Belmont County Auditor Andrew Sutek asked if it would be possible to adjust the percentages to more favor the locals. He pointed out that the increased revenues of the sales tax is offset by cuts in local government and deregulation.
On a separate subject, Sutek also brought up the ad valorem tax on extraction and a desire to see more of those funds going to counties where the extracting is taking place.
Belmont County Commissioner Ginny Favede reiterated that she had supported the severance tax if a portion was coming back to the impacted counties. She questioned the decision to divert a quarter of the allocated 25 percent to the Appalachian Region. She pointed out the expenses incurred by the counties who host the oil and gas industry and help them do business.
“It is costing us money to host this industry,” she said, pointing out the material, electric and utility expenses, the workload on the recorder’s office, the engineer’s office, new equipment at the probate court, and security needs. “My general fund hasn’t changed in two years, but my costs are increasing.”
Bethel added that if the percentages of local allotments are not open to change, he said there should be no restrictions on the use of the 75 percent that is sent back to the counties.
“All of us here know our counties better than the state knows our counties and how that money should be spent within our counties,” he said.
Padgett said the funds would probably not go directly to the county. She said an independent board with local participation would establish a system of allocation, but would not itself be responsible for individual allocations.
Bethel voiced concerns that even the most impacted counties would compete for the funds.
“You’re going to have a free for all,” said Sutek.
“If it is no directly coming back to the counties and the county commissioners, I would be against a severance tax,” Favede said.
Larry Long, executive director of the County Commissioner Association in Columbus, said their support of the severance tax increase is contingent on the money that is coming back to local governments being run through the counties, not through an undefined state process.
“The 25 percent of the money that would come locally, instead of going to local development districts and port authorities, should come to each board of county commissioners,” he said. “Each board of county commissioner would then determine priorities in their county in terms of not only the county government, but municipalities and townships and schools and county engineer and recorders offices.”
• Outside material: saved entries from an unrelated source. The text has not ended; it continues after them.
(** C1. [handleSubmit(onSuccess, onFailure)] with both callbacks supplied
    returns normally and, before it returns, has called exactly one of them:
    [onSuccess] with the parsed record when the full record passes the schema,
    [onFailure] with the error otherwise.  Both versions of [useForm]. *)
Theorem handleSubmit_calls_exactly_one
    (schema : ZodObject) (formValues diff upstreamData : JsObj) :
  (∀ (W : Type) (onSubmit : JsObj → W → W) (onError : ZodError → W → W) (w : W),
      UseForm.handleSubmit schema formValues onSubmit (Some onError) w =
      match safeParseObject schema formValues with
      | ParseSuccess data => onSubmit data w
      | ParseFailure error => onError error w
      end) ∧
  UseForm.handleSubmit schema formValues record_onSubmit (Some record_onError) [] =
    match safeParseObject schema formValues with
    | ParseSuccess data => [OnSubmit data]
    | ParseFailure error => [OnError error]
    end ∧
  (∀ (W : Type) (onSubmit : JsObj → W → W) (onError : ZodError → W → W) (w : W),
      UseFormRcf.handleSubmit schema diff upstreamData onSubmit (Some onError) w =
      match safeParseObject schema (UseFormRcf.fields schema diff upstreamData) with
      | ParseSuccess data => onSubmit data w
      | ParseFailure error => onError error w
      end) ∧
  UseFormRcf.handleSubmit schema diff upstreamData record_onSubmit (Some record_onError) [] =
    match safeParseObject schema (UseFormRcf.fields schema diff upstreamData) with
    | ParseSuccess data => [OnSubmit data]
    | ParseFailure error => [OnError error]
    end.
Proof.
  unfold UseForm.handleSubmit, UseFormRcf.handleSubmit.
  repeat split; intros; by case_match.
Qed.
“I’m not against an income tax cut, but I hate to see it on the backs of 12 or 15 counties,” said Commissioner Carl Davis, Monroe County. “I’m not going to be happy with anything less than 50 percent, I’ll tell you the truth, and with some local control. More so than what we’re hearing right now.”
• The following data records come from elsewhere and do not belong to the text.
(** * Offline data sync of the Azure Mobile Apps JavaScript client

    A shallow embedding of the local SQLite store
    (sdk/src/Platforms/cordova/MobileServiceSqliteStore.js), of the sync
    context (sdk/src/sync/MobileServiceSyncContext.js) and of the ETag and
    item helpers of MobileServiceTable.js, with the properties of the
    specification, and further properties of the code, stated and proved
    over them. *)

From Stdlib Require Import ZArith Lia Ascii String List Bool.
From stdpp Require Import base option list gmap strings fin_maps pretty.

Local Open Scope string_scope.
Local Open Scope list_scope.

(** ** JavaScript strings

    A string is a sequence of code units; the development uses the 8-bit
    characters of [string] and treats only A-Z as having a lower case. *)

Module JsString.

Definition dquote : ascii := Eval cbv in ascii_of_nat 34.
Definition backslash : ascii := Eval cbv in ascii_of_nat 92.

(** [s.length] *)
Definition length (s : string) : nat := String.length s.

(** [s[i]] : [undefined] outside the string *)
Definition charAt (s : string) (i : nat) : option ascii := String.get i s.

(** [s.substr(start, len)] *)
Definition substr (s : string) (start len : nat) : string :=
  String.substring start len s.

(** [s.replace(/\"/g, '\\\"')] : every double quote gets a backslash in front *)
Fixpoint escapeQuotes (s : string) : string :=
  match s with
  | EmptyString => EmptyString
  | String c r =>
      if Ascii.eqb c dquote
      then String backslash (String dquote (escapeQuotes r))
      else String c (escapeQuotes r)
  end.

(** [s.replace(/\\\"/g, '"')] : the matches of the two characters backslash,
    double quote are found from the left and do not overlap *)
Fixpoint unescapeQuotes (s : string) : string :=
  match s with
  | EmptyString => EmptyString
  | String c r =>
      match r with
      | EmptyString => String c EmptyString
      | String d r' =>
          if Ascii.eqb c backslash && Ascii.eqb d dquote
          then String dquote (unescapeQuotes r')
          else String c (unescapeQuotes r)
      end
  end.

(** ASCII lower case of one character, [toLowerCase] on A-Z *)
Definition lowerChar (c : ascii) : ascii :=
  let n := nat_of_ascii c in
  if (65 <=? n)%nat && (n <=? 90)%nat then ascii_of_nat (n + 32) else c.

(** [s.toLowerCase()], at a string of characters of ASCII ([isAscii]);
    characters outside ASCII are left as they are *)
Fixpoint toLowerCase (s : string) : string :=
  match s with
  | EmptyString => EmptyString
  | String c r => String (lowerChar c) (toLowerCase r)
  end.


End JsString.

(** ** ETag and version (MobileServiceTable.js) *)

Module Etag.
Import JsString.

(** [getEtagFromVersion]: add wrapping double quotes and escape all double
    quotes *)
Definition getEtagFromVersion (version : string) : string :=
  let result := escapeQuotes version in
  String dquote (result +:+ String dquote EmptyString).

(** [getVersionFromEtag]: remove surrounding double quotes and unescape
    internal quotes *)
Definition getVersionFromEtag (etag : string) : string :=
  let len := length etag in
  let result :=
    if (1 <? len)%nat
       && bool_decide (charAt etag 0 = Some dquote)
       && bool_decide (charAt etag (len - 1) = Some dquote)
    then substr etag 1 (len - 2)
    else etag in
  unescapeQuotes result.

(** [quoted s] is the string [s] between two double quotes *)
Definition quoted (s : string) : string :=
  String dquote (s +:+ String dquote EmptyString).

(** every double quote of the string is immediately preceded by a backslash;
    [afterBackslash] tells whether the character before the string is one *)
Fixpoint quotesEscaped (afterBackslash : bool) (s : string) : bool :=
  match s with
  | EmptyString => true
  | String c r =>
      if Ascii.eqb c dquote then afterBackslash && quotesEscaped false r
      else quotesEscaped (Ascii.eqb c backslash) r
  end.

(** a weak entity tag, W/"abc" *)
Definition weakEtag : string := "W/" +:+ quoted "abc".

(** the characters a, double quote, b *)
Definition bareQuoteSample : string := String "a" (String dquote "b").

(** the characters a, backslash, double quote, b *)
Definition escapedSample : string :=
  String "a" (String backslash (String dquote "b")).

End Etag.


(** ** Values, records, errors and promises *)

(** The scalar JavaScript values a record holds and SQLite stores. Objects,
    arrays and dates reach the store only through the serializer, and
    numbers are the integers. *)
Inductive value : Type :=
| VUndefined
| VNull
| VBool (b : bool)
| VNum (n : Z)
| VStr (s : string).

#[global] Instance value_eq_dec : EqDecision value.
Proof. solve_decision. Defined.

(** A record, and a row of a table, is an object used as a map from property
    (column) name to value. *)
Abbreviation record := (gmap string value).

(** [r[p]] *)
Definition getProp (r : record) (p : string) : value :=
  default VUndefined (r !! p).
Favede pointed out the local impact of the state level cuts, adding that it was difficult to consider long term plans and legacies when facing urgent needs for infrastructure repairs and maintenance. She recounted instances where communities have had to turn off their street lights at night, to the hazard of elderly drivers and young pedestrians.
“I have unsafe communities as a result of those cuts,” she said, noting the county’s $25 million debt and the annual struggle to come up with the minimum bond payment. “Having that money come back to the counties and allowing us to use it in the way that we think is best allows us to keep our heads above water.”
She added that it might be more efficient to place the 25 percent directly back into the counties general funds.
“It’s our mineral resources coming out of our land,” she said. “I just am a little offended that we’re not trusted to take care of money. We’re fiduciary agents of the county general fund.”
She noted there were too many unknowns.
“You want us to support something blindly,” she said. “Without knowing those details then I am opposed to a severance tax.”
She added that her county could benefit from refusing the severance tax and instead working with the oil and gas companies who will benefit them directly.